#### [Exercise inputs]
Lemma heap_up_inv l i : heap l → up_inv l i.
Proof.
  intros H. split; [auto|]. intros c a b Hk Hc Hp Ha Hb.
  destruct (get_is_Some l i) as [x Hx].
  { pose proof (parent_lt c Hc). apply get_Some_range in Hb. lia. }
  eapply cmp_trans; [apply (H i); eauto | apply (H c); rewrite ?Hp; eauto].
Qed.

Lemma heap_down_inv l i : heap l → down_inv l i.
Proof. intros H. split; [auto|]. by apply heap_up_inv. Qed.

(** One round of [shuffle_down]: [c] is the smallest child and smaller than [i]. *)
Lemma down_step l i c a b :
  0 <= i → down_inv l i → 0 < c → parent c = i →
  get l i = Some a → get l c = Some b → cmp b a <= 0 →
  (∀ c' x, 0 < c' → parent c' = i → get l c' = Some x → cmp b x <= 0) →
  down_inv (lswap l i c a b) c.
Proof.
  intros Hi [Hord Hby] Hc Hp Ha Hb Hba Hmin. pose proof (parent_lt c Hc). split.
  - intros i' Hi' Hne Hnp x y _ Hx Hy. pose proof (parent_lt i' Hi').
    rewrite get_lswap in Hx, Hy by done.
    repeat case_decide; simplify_eq; try lia; try done.
    + (* i itself *) eapply (Hby c); eauto.
    + (* the other child *) eapply Hmin; eauto.
    + apply (Hord i'); done.
  - intros c' x y _ Hc' Hpc' Hx Hy. pose proof (parent_lt c' Hc').
    rewrite get_lswap in Hx, Hy by done.
    repeat case_decide; simplify_eq; try lia.
    apply (Hord c'); try done; try lia.
Qed.

Lemma down_done l i :
  down_inv l i →
  (∀ c a b, 0 < c → parent c = i → get l i = Some a → get l c = Some b → cmp a b <= 0) →
  up_inv l i.
Proof.
  intros [Hord Hby] Hc. split; [|done]. intros i' Hne a b Hi' Ha Hb.
  destruct (decide (parent i' = i)) as [E|E].
  - subst i. eauto.
  - by apply (Hord i').
Qed.

Lemma heap_root_min l i a b : heap l → get l 0 = Some a → get l i = Some b → cmp a b <= 0.
Proof.
  intros Hh Ha. assert (Hi : 0 <= i ∨ i < 0) by lia. destruct Hi as [Hi|Hi].
  2:{ intros Hb%get_Some_range. lia. }
  revert i Hi b. refine (Zlt_0_ind _ _). intros i IH Hi b Hb.
  destruct (decide (i = 0)) as [->|].
  - rewrite Hb in Ha. simplify_eq. apply cmp_refl.
  - pose proof (parent_lt i ltac:(lia)).
    destruct (get_is_Some l (parent i)) as [x Hx].
    { apply get_Some_range in Hb. lia. }
    eapply cmp_trans; [apply (IH (parent i)); eauto; lia | apply (Hh i); eauto; lia].
Qed.
End HeapOrder.

(** ** The operations keep the invariant *)

Section Invariant.
Context {D : Type} `{EqDecision D} (cmp : D → D → Z) `{!CompareFunc cmp}.
Implicit Types (s : pstate D) (q : Prioq D) (m : cells) (l : list (prioq_item D)).

(** The number of items up to which no [unsigned] computation of the code wraps. *)
Definition PRIOQ_MAX : Z := 2 ^ 31 - 1.

(** Every registered index cell holds the index of its item. *)
Definition idx_ok l m : Prop := ∀ i x p, get l i = Some x → idx x = Some p → m !! p = Some i.

Definition wf s : Prop :=
  n_items (fst s) = len (items (fst s)) ∧ n_items (fst s) <= PRIOQ_MAX ∧
  n_items (fst s) <= n_allocated (fst s) ∧ idx_ok (items (fst s)) (snd s).

Definition keys q : list D := data <$> items q.

(** The whole invariant: a well-formed array in heap order. *)
Definition prioq_inv s : Prop := wf s ∧ heap cmp (keys (fst s)).

(** [s'] holds the items of [s] in another order; no foreign index cell changed. *)
Definition reorders s s' : Prop :=
  wf s' ∧ items (fst s') ≡ₚ items (fst s) ∧
  n_items (fst s') = n_items (fst s) ∧ n_allocated (fst s') = n_allocated (fst s) ∧
  ∀ p, (∀ x, x ∈ items (fst s) → idx x ≠ Some p) → snd s' !! p = snd s !! p.

Lemma reorders_refl s : wf s → reorders s s.
Proof. by intros ?; repeat split; try apply H. Qed.

Lemma reorders_trans s1 s2 s3 : reorders s1 s2 → reorders s2 s3 → reorders s1 s3.
Proof.
  intros (W2 & P2 & N2 & A2 & F2) (W3 & P3 & N3 & A3 & F3).
  split; [done|]. split; [by rewrite P3|]. split; [congruence|]. split; [congruence|].
  intros p Hp. rewrite F3; [by apply F2|]. intros x Hx. apply Hp. by rewrite <- P2.
Qed.

Lemma item_get q i : n_items q = len (items q) → item q i = get (items q) i.
Proof.
  intros Hn. unfold item. destruct (i <? n_items q) eqn:E; [done|].
  symmetry. apply get_None. lia.
Qed.

Lemma idx_ok_idx_is l m i x : idx_ok l m → get l i = Some x → idx_is (idx x) i m = true.
Proof.
  intros Hok Hx. unfold idx_is. destruct (idx x) as [p|] eqn:E; [|done].
  apply bool_decide_eq_true_2. eauto.
Qed.

(** Two different items never share a cell. *)
Lemma idx_ok_inj l m i j x y p :
  idx_ok l m → get l i = Some x → get l j = Some y →
  idx x = Some p → idx y = Some p → i = j.
Proof. intros Hok Hx Hy E1 E2. pose proof (Hok _ _ _ Hx E1). pose proof (Hok _ _ _ Hy E2). congruence. Qed.

Lemma lookup_store_idx_eq p v m : store_idx (Some p) v m !! p = Some v.
Proof. apply lookup_insert_eq. Qed.

Lemma lookup_store_idx_ne o p v m : o ≠ Some p → store_idx o v m !! p = m !! p.
Proof. destruct o as [q|]; [|done]. intros Hne. apply lookup_insert_ne. congruence. Qed.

#### [What this task involves]
All entries are to be reproduced verbatim, with none omitted.

#### [Result for this task]
Lemma heap_up_inv l i : heap l → up_inv l i.
Proof.
  intros H. split; [auto|]. intros c a b Hk Hc Hp Ha Hb.
  destruct (get_is_Some l i) as [x Hx].
  { pose proof (parent_lt c Hc). apply get_Some_range in Hb. lia. }
  eapply cmp_trans; [apply (H i); eauto | apply (H c); rewrite ?Hp; eauto].
Qed.

Lemma heap_down_inv l i : heap l → down_inv l i.
Proof. intros H. split; [auto|]. by apply heap_up_inv. Qed.

(** One round of [shuffle_down]: [c] is the smallest child and smaller than [i]. *)
Lemma down_step l i c a b :
  0 <= i → down_inv l i → 0 < c → parent c = i →
  get l i = Some a → get l c = Some b → cmp b a <= 0 →
  (∀ c' x, 0 < c' → parent c' = i → get l c' = Some x → cmp b x <= 0) →
  down_inv (lswap l i c a b) c.
Proof.
  intros Hi [Hord Hby] Hc Hp Ha Hb Hba Hmin. pose proof (parent_lt c Hc). split.
  - intros i' Hi' Hne Hnp x y _ Hx Hy. pose proof (parent_lt i' Hi').
    rewrite get_lswap in Hx, Hy by done.
    repeat case_decide; simplify_eq; try lia; try done.
    + (* i itself *) eapply (Hby c); eauto.
    + (* the other child *) eapply Hmin; eauto.
    + apply (Hord i'); done.
  - intros c' x y _ Hc' Hpc' Hx Hy. pose proof (parent_lt c' Hc').
    rewrite get_lswap in Hx, Hy by done.
    repeat case_decide; simplify_eq; try lia.
    apply (Hord c'); try done; try lia.
Qed.

Lemma down_done l i :
  down_inv l i →
  (∀ c a b, 0 < c → parent c = i → get l i = Some a → get l c = Some b → cmp a b <= 0) →
  up_inv l i.
Proof.
  intros [Hord Hby] Hc. split; [|done]. intros i' Hne a b Hi' Ha Hb.
  destruct (decide (parent i' = i)) as [E|E].
  - subst i. eauto.
  - by apply (Hord i').
Qed.

Lemma heap_root_min l i a b : heap l → get l 0 = Some a → get l i = Some b → cmp a b <= 0.
Proof.
  intros Hh Ha. assert (Hi : 0 <= i ∨ i < 0) by lia. destruct Hi as [Hi|Hi].
  2:{ intros Hb%get_Some_range. lia. }
  revert i Hi b. refine (Zlt_0_ind _ _). intros i IH Hi b Hb.
  destruct (decide (i = 0)) as [->|].
  - rewrite Hb in Ha. simplify_eq. apply cmp_refl.
  - pose proof (parent_lt i ltac:(lia)).
    destruct (get_is_Some l (parent i)) as [x Hx].
    { apply get_Some_range in Hb. lia. }
    eapply cmp_trans; [apply (IH (parent i)); eauto; lia | apply (Hh i); eauto; lia].
Qed.
End HeapOrder.

(** ** The operations keep the invariant *)

Section Invariant.
Context {D : Type} `{EqDecision D} (cmp : D → D → Z) `{!CompareFunc cmp}.
Implicit Types (s : pstate D) (q : Prioq D) (m : cells) (l : list (prioq_item D)).

(** The number of items up to which no [unsigned] computation of the code wraps. *)
Definition PRIOQ_MAX : Z := 2 ^ 31 - 1.

(** Every registered index cell holds the index of its item. *)
Definition idx_ok l m : Prop := ∀ i x p, get l i = Some x → idx x = Some p → m !! p = Some i.

Definition wf s : Prop :=
  n_items (fst s) = len (items (fst s)) ∧ n_items (fst s) <= PRIOQ_MAX ∧
  n_items (fst s) <= n_allocated (fst s) ∧ idx_ok (items (fst s)) (snd s).

Definition keys q : list D := data <$> items q.

(** The whole invariant: a well-formed array in heap order. *)
Definition prioq_inv s : Prop := wf s ∧ heap cmp (keys (fst s)).

(** [s'] holds the items of [s] in another order; no foreign index cell changed. *)
Definition reorders s s' : Prop :=
  wf s' ∧ items (fst s') ≡ₚ items (fst s) ∧
  n_items (fst s') = n_items (fst s) ∧ n_allocated (fst s') = n_allocated (fst s) ∧
  ∀ p, (∀ x, x ∈ items (fst s) → idx x ≠ Some p) → snd s' !! p = snd s !! p.

Lemma reorders_refl s : wf s → reorders s s.
Proof. by intros ?; repeat split; try apply H. Qed.

Lemma reorders_trans s1 s2 s3 : reorders s1 s2 → reorders s2 s3 → reorders s1 s3.
Proof.
  intros (W2 & P2 & N2 & A2 & F2) (W3 & P3 & N3 & A3 & F3).
  split; [done|]. split; [by rewrite P3|]. split; [congruence|]. split; [congruence|].
  intros p Hp. rewrite F3; [by apply F2|]. intros x Hx. apply Hp. by rewrite <- P2.
Qed.

Lemma item_get q i : n_items q = len (items q) → item q i = get (items q) i.
Proof.
  intros Hn. unfold item. destruct (i <? n_items q) eqn:E; [done|].
  symmetry. apply get_None. lia.
Qed.

Lemma idx_ok_idx_is l m i x : idx_ok l m → get l i = Some x → idx_is (idx x) i m = true.
Proof.
  intros Hok Hx. unfold idx_is. destruct (idx x) as [p|] eqn:E; [|done].
  apply bool_decide_eq_true_2. eauto.
Qed.

(** Two different items never share a cell. *)
Lemma idx_ok_inj l m i j x y p :
  idx_ok l m → get l i = Some x → get l j = Some y →
  idx x = Some p → idx y = Some p → i = j.
Proof. intros Hok Hx Hy E1 E2. pose proof (Hok _ _ _ Hx E1). pose proof (Hok _ _ _ Hy E2). congruence. Qed.

Lemma lookup_store_idx_eq p v m : store_idx (Some p) v m !! p = Some v.
Proof. apply lookup_insert_eq. Qed.

Lemma lookup_store_idx_ne o p v m : o ≠ Some p → store_idx o v m !! p = m !! p.
Proof. destruct o as [q|]; [|done]. intros Hne. apply lookup_insert_ne. congruence. Qed.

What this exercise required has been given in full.